The KYAE Lesson Bank offers new and experienced high school equivalency (HSE) and ESL teachers a new and highly useful database of lessons across the HSE curricula and at lower levels of the ESL curriculum. Lessons are aligned with the College and Career Readiness Standards and offer extremely thorough lesson planning for every aspect that an instructor would want or need, from rating the text complexity of reading materials to relevant graphics and websites and YouTube clips that enhance understanding and interest for adult learners as well as technology needs for each lesson.

These lessons are written by and for adult educators who understand the motivation of adult learners to persist, and they keep the focus on objectives designed to help learners passa HSE and move successfully into the workplace or post-secondary educational environments. The website is easy to navigate and users can access lessons quickly; all lessons are open educational resources and are thus downloadable and usable for free, a real aid in reducing a teacher’s planning time. In fact, these lessons include all materials needed for a lesson--all is laid out logically with well-considered introductory sections, instructional delivery, guided practice, etc. Educators can easily modify these lessons to extend them for several days or shorten them to hone in on one particular aspect of a lesson, where they may be using it to reteach or reinforce a concept vs. introduce it for the first time.

Writing a standards-based math curriculum can be daunting for part-time teachers. This resource provides many wonderful examples for workplace and college readiness with targeted standards and implementation of the 3 shifts: focus, coherence and rigor. Many of the lessons do an exemplary job of developing conceptual understanding by utilizing hands on exploration of concepts for deeper understanding which is emphasized in the CCRS. In particular, the geometry and ratio units provide teachers with hands-on discoveries that are critical in developing geometric understanding and proportional thinking. Other lessons are more traditional and a teacher may need to provide more conceptual explorations for a deeper understanding. Specifically, teachers should avoid telling how to do a procedure before understanding what the procedure is.

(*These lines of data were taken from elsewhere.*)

(* ===== verification/CString.v ===== *)
(** * C strings

    The string functions of the C library that the sources call: [strtol],
    [atoi], [atol], [strtok], [strcmp], [strstr], and the decimal rendering
    of [printf]'s [%d] and [%ld].  A C string is a [string] (the bytes before the
    terminating NUL). *)

From S2P Require Import Prelude CInt.
From Stdlib Require Export Ascii.

Local Open Scope string_scope.
Local Open Scope list_scope.
Local Open Scope Z_scope.

(** The newline of a format string. *)
Definition NL : string := String (ascii_of_nat 10) EmptyString.

(** ** Characters *)

Definition code (c : ascii) : Z := Z.of_N (N_of_ascii c).

(** [isspace] in the C locale. *)
Definition isspace (c : ascii) : bool :=
  (code c =? 32) || ((9 <=? code c) && (code c <=? 13)).

Definition isdigit (c : ascii) : bool := (48 <=? code c) && (code c <=? 57).
Definition digit_val (c : ascii) : Z := code c - 48.
Definition digit_char (d : Z) : ascii := ascii_of_N (Z.to_N (48 + d)).

(** ** strtol, base 10 *)

Fixpoint skip_spaces (s : string) : string :=
  match s with
  | String c r => if isspace c then skip_spaces r else s
  | EmptyString => EmptyString
  end.

(** The longest run of digits: its value and what follows it. *)
Fixpoint digits (acc : Z) (s : string) : Z * string :=
  match s with
  | String c r => if isdigit c then digits (acc * 10 + digit_val c) r else (acc, s)
  | EmptyString => (acc, EmptyString)
  end.

(** An optional sign. *)
Definition sign (s : string) : bool * string :=
  match s with
  | String c r =>
      if code c =? 45 then (true, r)
      else if code c =? 43 then (false, r) else (false, s)
  | EmptyString => (false, s)
  end.

Definition starts_with_digit (s : string) : bool :=
  match s with String c _ => isdigit c | EmptyString => false end.

Definition clamp_long (x : Z) : Z := Z.max LONG_MIN (Z.min LONG_MAX x).

(** [strtol(s, &end, 10)]: the value and the string at [end]; without any
    digit the value is 0 and [end] is [s] itself. *)
Definition strtol (s : string) : Z * string :=
  let '(neg, r) := sign (skip_spaces s) in
  if starts_with_digit r then
    let '(v, rest) := digits 0 r in
    (clamp_long (if neg then - v else v), rest)
  else (0, s).

(** [atoi] is [(int) strtol(s, NULL, 10)]. *)
Definition atoi (s : string) : Z := s32 (strtol s).1.
Definition atol (s : string) : Z := (strtol s).1.

(** ** strtok *)

(** Is [c] one of the separators? *)
Fixpoint strchr (delims : string) (c : ascii) : bool :=
  match delims with
  | String d r => Ascii.eqb d c || strchr r c
  | EmptyString => false
  end.

Fixpoint skip_delims (delims : string) (s : string) : string :=
  match s with
  | String c r => if strchr delims c then skip_delims delims r else s
  | EmptyString => EmptyString
  end.

(** The text up to the next separator, and what follows that separator. *)
Fixpoint tok_split (delims : string) (s : string) : string * string :=
  match s with
  | String c r =>
      if strchr delims c then (EmptyString, r)
      else let '(t, rest) := tok_split delims r in (String c t, rest)
  | EmptyString => (EmptyString, EmptyString)
  end.

(** One call of [strtok] at the saved position [s]: the token and the new
    saved position, [None] for NULL. *)
Definition strtok (delims : string) (s : string) : option (string * string) :=
  match skip_delims delims s with
  | EmptyString => None
  | s' => Some (tok_split delims s')
  end.

(** ** strstr: does [sub] occur in [s]? *)
Fixpoint strstr (s sub : string) : bool :=
  String.prefix sub s || match s with String _ r => strstr r sub | EmptyString => false end.

(** ** Decimal rendering *)

Fixpoint dec_digits (fuel : nat) (n : Z) (acc : string) : string :=
  match fuel with
  | O => acc
  | S fuel =>
      let acc' := String (digit_char (n mod 10)) acc in
      if n <? 10 then acc' else dec_digits fuel (n / 10) acc'
  end.

Definition render_nat (n : Z) : string := dec_digits (S (Z.to_nat (Z.log2 n))) n "".

(** What [%d] and [%ld] print. *)
Definition render (n : Z) : string :=
  if n <? 0 then String "-" (render_nat (- n)) else render_nat n.

(** ** Lemmas *)

Lemma string_app_cons c s t : String c s +:+ t = String c (s +:+ t).
Proof. reflexivity. Qed.

Lemma string_app_nil s : s +:+ "" = s.
Proof. induction s as [|c s IH]; [done|]. by rewrite string_app_cons, IH. Qed.

Lemma code_range c : 0 <= code c < 256.
Proof. unfold code. pose proof (N_ascii_bounded c). lia. Qed.

Lemma code_digit_char d : 0 <= d <= 9 -> code (digit_char d) = 48 + d.
Proof.
  intros H. unfold code, digit_char. rewrite N_ascii_embedding; [lia|].
  lia.
Qed.

Lemma isdigit_digit_char d : 0 <= d <= 9 -> isdigit (digit_char d) = true.
Proof.
  intros H. unfold isdigit. rewrite code_digit_char by done.
  apply andb_true_iff. rewrite !Z.leb_le. lia.
Qed.

Lemma digit_val_char d : 0 <= d <= 9 -> digit_val (digit_char d) = d.
Proof. intros H. unfold digit_val. rewrite code_digit_char; lia. Qed.

Lemma isdigit_not_space c : isdigit c = true -> isspace c = false.
Proof.
  unfold isdigit, isspace. intros H. bool_to_prop.
  apply orb_false_iff. rewrite Z.eqb_neq, andb_false_iff, !Z.leb_gt. lia.
Qed.

(** The digits of [n], read back after the accumulator [a]. *)
Lemma digits_dec_digits fuel n acc a :
  0 <= n -> n < 2 ^ Z.of_nat fuel ->
  exists k, 0 <= k /\ digits a (dec_digits fuel n acc) = digits (a * 10 ^ k + n) acc.
Proof.
  revert n acc a. induction fuel as [|fuel IH]; intros n acc a Hn Hf.
  { exists 0. simpl in *. split; [lia|]. f_equal. lia. }
  pose proof (Z.mod_pos_bound n 10 ltac:(lia)) as Hmod.
  cbn [dec_digits]. case_if.
  - exists 1. split; [lia|]. cbn [digits].
    rewrite isdigit_digit_char, digit_val_char by lia.
    rewrite Z.mod_small by lia. f_equal; lia.
  - destruct (IH (n / 10) (String (digit_char (n mod 10)) acc) a) as (k & Hk & ->).
    { apply Z.div_pos; lia. }
    { rewrite Nat2Z.inj_succ, Z.pow_succ_r in Hf by lia.
      apply Z.div_lt_upper_bound; lia. }
    exists (k + 1). split; [lia|]. cbn [digits].
    rewrite isdigit_digit_char, digit_val_char by lia. f_equal.
    rewrite Z.pow_add_r by lia. pose proof (Z_div_mod_eq_full n 10). lia.
Qed.

Lemma log2_fuel n : 0 <= n -> n < 2 ^ Z.of_nat (S (Z.to_nat (Z.log2 n))).
Proof.
  intros H. rewrite Nat2Z.inj_succ, Z2Nat.id by apply Z.log2_nonneg.
  destruct (decide (n = 0)) as [->|]; [done|]. apply Z.log2_spec. lia.
Qed.

(** A string all of whose characters satisfy a boolean test. *)
Fixpoint all_chars (P : ascii -> bool) (s : string) : bool :=
  match s with String c r => P c && all_chars P r | EmptyString => true end.

Lemma dec_digits_all fuel n acc :
  0 <= n -> all_chars isdigit acc = true -> all_chars isdigit (dec_digits fuel n acc) = true.
Proof.
  revert n acc. induction fuel as [|fuel IH]; intros n acc Hn Hacc; [done|].
  pose proof (Z.mod_pos_bound n 10 ltac:(lia)).
  assert (all_chars isdigit (String (digit_char (n mod 10)) acc) = true) as Hacc'.
  { cbn. rewrite isdigit_digit_char by lia. done. }
  cbn [dec_digits]. case_if; [done|]. apply IH; [apply Z.div_pos; lia|done].
Qed.

Lemma dec_digits_cons fuel n acc c r :
  acc = String c r -> exists c' r', dec_digits fuel n acc = String c' r'.
Proof.
  revert n acc c r. induction fuel as [|fuel IH]; intros n acc c r ->; [eauto|].
  cbn [dec_digits]. case_if; [eauto|]. eapply IH. done.
Qed.

Lemma render_nat_all n : 0 <= n -> all_chars isdigit (render_nat n) = true.
Proof. intros. by apply dec_digits_all. Qed.

Lemma render_nat_cons n : exists c r, render_nat n = String c r.
Proof.
  unfold render_nat. cbn [dec_digits]. case_if; [eauto|].
  by eapply dec_digits_cons.
Qed.

Lemma digits_render_nat n : 0 <= n -> digits 0 (render_nat n) = (n, "").
Proof.
  intros Hn. destruct (digits_dec_digits (S (Z.to_nat (Z.log2 n))) n "" 0)
    as (k & _ & Hk); [done|by apply log2_fuel|].
  unfold render_nat. rewrite Hk. simpl. f_equal; lia.
Qed.

(** A digit string has no sign and no leading blanks. *)
Lemma digit_prefix c r :
  isdigit c = true ->
  skip_spaces (String c r) = String c r /\ sign (String c r) = (false, String c r).
Proof.
  intros H. cbn. rewrite isdigit_not_space by done. split; [done|].
  unfold isdigit in H. bool_to_prop.
  destruct (Z.eqb_spec (code c) 45); [lia|]. destruct (Z.eqb_spec (code c) 43); [lia|]. done.
Qed.

(** Reading back what [%ld] printed. *)
Lemma strtol_render n : in_s64 n -> strtol (render n) = (n, "").
Proof.
  intros Hn. unfold strtol, render. case_if.
  - cbn [skip_spaces]. change (isspace "-") with false. cbv iota.
    cbn [sign]. change (code "-" =? 45) with true. cbv iota.
    pose proof (render_nat_all (- n)) as Hall. pose proof (digits_render_nat (- n)) as Hd.
    destruct (render_nat_cons (- n)) as (c & r & Hr). rewrite Hr in *.
    cbn [starts_with_digit]. cbn in Hall. destruct (isdigit c); [|by discriminate Hall; lia].
    rewrite Hd by lia. unfold clamp_long. f_equal. clia.
  - pose proof (render_nat_all n E) as Hall. pose proof (digits_render_nat n E) as Hd.
    destruct (render_nat_cons n) as (c & r & Hr). rewrite Hr in *.
    cbn in Hall. apply andb_true_iff in Hall as [Hc _].
    destruct (digit_prefix c r Hc) as [-> ->]. cbn [starts_with_digit].
    rewrite Hc, Hd. unfold clamp_long. f_equal. clia.
Qed.

Lemma atoi_render n : in_s32 n -> atoi (render n) = n.
Proof. intros H. unfold atoi. rewrite strtol_render by clia. by apply s32_id. Qed.

Lemma strtol_range s : in_s64 (strtol s).1.
Proof.
  unfold strtol. destruct (sign (skip_spaces s)) as [neg r].
  destruct (starts_with_digit r); [|simpl; clia].
  destruct (digits 0 r) as [v rest]. unfold clamp_long. simpl. clia.
Qed.

Lemma atoi_range s : in_s32 (atoi s).
Proof. apply s32_range. Qed.

(** [tok_split] gets shorter, so iterating [strtok] terminates. *)
Lemma tok_split_length delims s :
  (String.length (tok_split delims s).2 <= String.length s)%nat.
Proof.
  induction s as [|c r IH]; [done|]. cbn. destruct (strchr delims c); [cbn; lia|].
  destruct (tok_split delims r) as [t rest]. cbn in *. lia.
Qed.

Lemma skip_delims_length delims s :
  (String.length (skip_delims delims s) <= String.length s)%nat.
Proof. induction s as [|c r IH]; [done|]. cbn. destruct (strchr delims c); cbn; lia. Qed.

Lemma skip_delims_head delims s c r :
  skip_delims delims s = String c r -> strchr delims c = false.
Proof.
  induction s as [|c' s IH]; [done|]. cbn. destruct (strchr delims c') eqn:E; [done|].
  intros [= -> ->]. done.
Qed.

Lemma strtok_shrinks delims s t rest :
  strtok delims s = Some (t, rest) -> (String.length rest < String.length s)%nat.
Proof.
  unfold strtok. destruct (skip_delims delims s) as [|c r] eqn:E; [done|].
  intros [= Ht]. pose proof (skip_delims_length delims s) as Hl. rewrite E in Hl.
  pose proof (skip_delims_head _ _ _ _ E) as Hc. cbn in Ht, Hl. rewrite Hc in Ht.
  pose proof (tok_split_length delims r) as Hr.
  destruct (tok_split delims r) as [t' rest']. cbn in Hr. inv Ht. lia.
Qed.

(** Strings over the digits and the minus sign hold no comma. *)
Lemma render_chars n :
  all_chars (fun c => isdigit c || (code c =? 45)) (render n) = true.
Proof.
  assert (forall s, all_chars isdigit s = true ->
            all_chars (fun c => isdigit c || (code c =? 45)) s = true) as Hw.
  { induction s as [|c s IH]; [done|]. cbn. intros H. bool_to_prop.
    rewrite H. by rewrite IH. }
  unfold render. case_if; cbn; apply Hw, render_nat_all; lia.
Qed.

#[export] Hint Resolve strtol_range atoi_range : wk.
(** What to do with the outcome of the first part of a sequence. *)
Definition and_then {W A B} (r : outcome A * W) (f : A -> W -> outcome B * W)
  : outcome B * W :=
  match r with
  | (Done a, w) => f a w
  | (Exited s, w) => (Exited s, w)
  | (Undefined r, w) => (Undefined r, w)
  | (Out_of_fuel, w) => (Out_of_fuel, w)
  end.

(** ** Traces *)

Inductive ev := | Ev {X : Type} (e : sys X) (x : X).

Definition traced {W} (h : handler W) : handler (W * list ev) :=
  fun X e wl => let '(x, w') := h X e wl.1 in (x, (w', wl.2 ++ [Ev e x])).

(** ** Default answers: every call succeeds with the least it can return *)
Definition default_answer {X} (e : sys X) : X :=
  match e in sys X return X with
  | Printf _ _ | Eprintf _ _ | Perror _ | Fprintf _ _ _ | Fflush _ | Fclose _
  | Free _ | Memset _ _ _ | Busy _ | Error_errno _ | Tracepoint _ _ _ | Tracepoint_args _ _ _
  | Sensors_cleanup | Spin_init _ | Spin_run _ | Spin_exit => tt
  | Vasprintf _ _ | Strerror_errno => None
  | Fopen _ _ | Malloc _ | Calloc _ _ => Some 1
  | Fread _ _ => []
  | Fwrite _ _ => 1
  | Mmap _ | Munmap _ _ | Madvise _ _ => 0
  | Getpagesize => 4096
  | Gettimeofday => (0, 0)
  | Nanosleep _ | Usleep _ | Setitimer_real _ _ | Sigemptyset | Sigaction _ => 0
  | Clock_gettime _ => Timespec 0 0
  | Run_reads => []
  | Nprocessors_onln | Gettid => 1
  | Sched_setaffinity _ _ | Sched_getcpu => 0
  | Open _ _ _ | Socket => 3
  | Close _ | Setsockopt_reuse _ | Bind _ _ _ | Listen _ _ | Connect _ _ _ => 0
  | Read _ _ => (0, [])
  | Write _ bytes => Z.of_nat (length bytes)
  | Pipe => (0, (3, 4))
  | Stat_isreg _ => false
  | Getenv _ => None
  | Gethostbyname _ => Some [127; 0; 0; 1]
  | Accept _ => 4
  | Poll_in _ _ => 1
  | Perf_event_open _ _ _ _ _ => 3
  | Fcntl_setown _ _ | Fcntl_getfl _ | Fcntl_setfl_async _ _ | Ioctl _ _ _ => 0
  | Barrier_init _ | Barrier_wait | Pthread_create _ | Pthread_join _ | Signals => 0
  | Getcontext | Unw_init | Unw_step | Unw_get_ip => 0
  | Unw_backtrace _ => (0, [])
  | Fork => 1
  | Wait => 1
  | Waitpid pid => pid
  | Sleep _ | Prctl_name _ | Sched_setscheduler_rr _ | Signal _ _ | Kill _ | Pthread_kill _ _
  | Fcntl_setlkw _ _ | Shutdown _ _ => 0
  | Execv _ _ | Clone_thread_sighand _ => -1
  | Getpid | Getppid | Pthread_self | Omp_get_num_procs => 1
  | Send _ bytes => Z.of_nat (length bytes)
  | Recv _ _ => (0, [])
  | Getsockname _ => (0, 16, (0, 0))
  | Fprintf_status _ _ _ | Sensors_init => 0
  | Sensors_strerror _ => None
  | Sensors_snprintf_chip_name _ _ => (0, "chip"%string)
  | Sensors_get_detected_chips nr => (None, nr)
  | Sensors_get_features _ nr => (None, nr)
  | Sensors_get_label _ _ | Sensors_get_subfeature _ _ _ => None
  | Sensors_get_value _ _ => (0, SpecFloat.S754_zero false)
  | Snd_pcm_open _ => (0, Some 1)
  | Snd_pcm_writei _ _ frames => frames
  | Snd_pcm_set_params _ _ _ _ _ | Snd_pcm_wait _ _ | Snd_pcm_close _ => 0
  | Snd_pcm_hw_params_free _ => tt
  | Snd_strerror _ => None
  end.

Definition default_handler {W} : handler W := fun X e w => (default_answer e, w).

Finding suitable websites is a time-consuming task for teachers. Many of the lessons provide technology links and/or technology to utilize within the classroom. Some lessons provide helpful videos to further support understanding. The lessons also provide the important vocabulary for the lesson as well as extra handouts for practice. The application part of rigor can also be difficult for teachers. Finding suitable real life and contextual problems takes time. Many of these lessons provide suitable and realistic applications that adults may encounter. Using these applications can tie many math concepts together and could be used as an assessment. The KYAE math lessons bank are well worth a teacher’s time to inspect. Not only do they provide wonderful resources and ideas, but they also can help teachers comprehend a model for writing and implementing math standards based curriculum.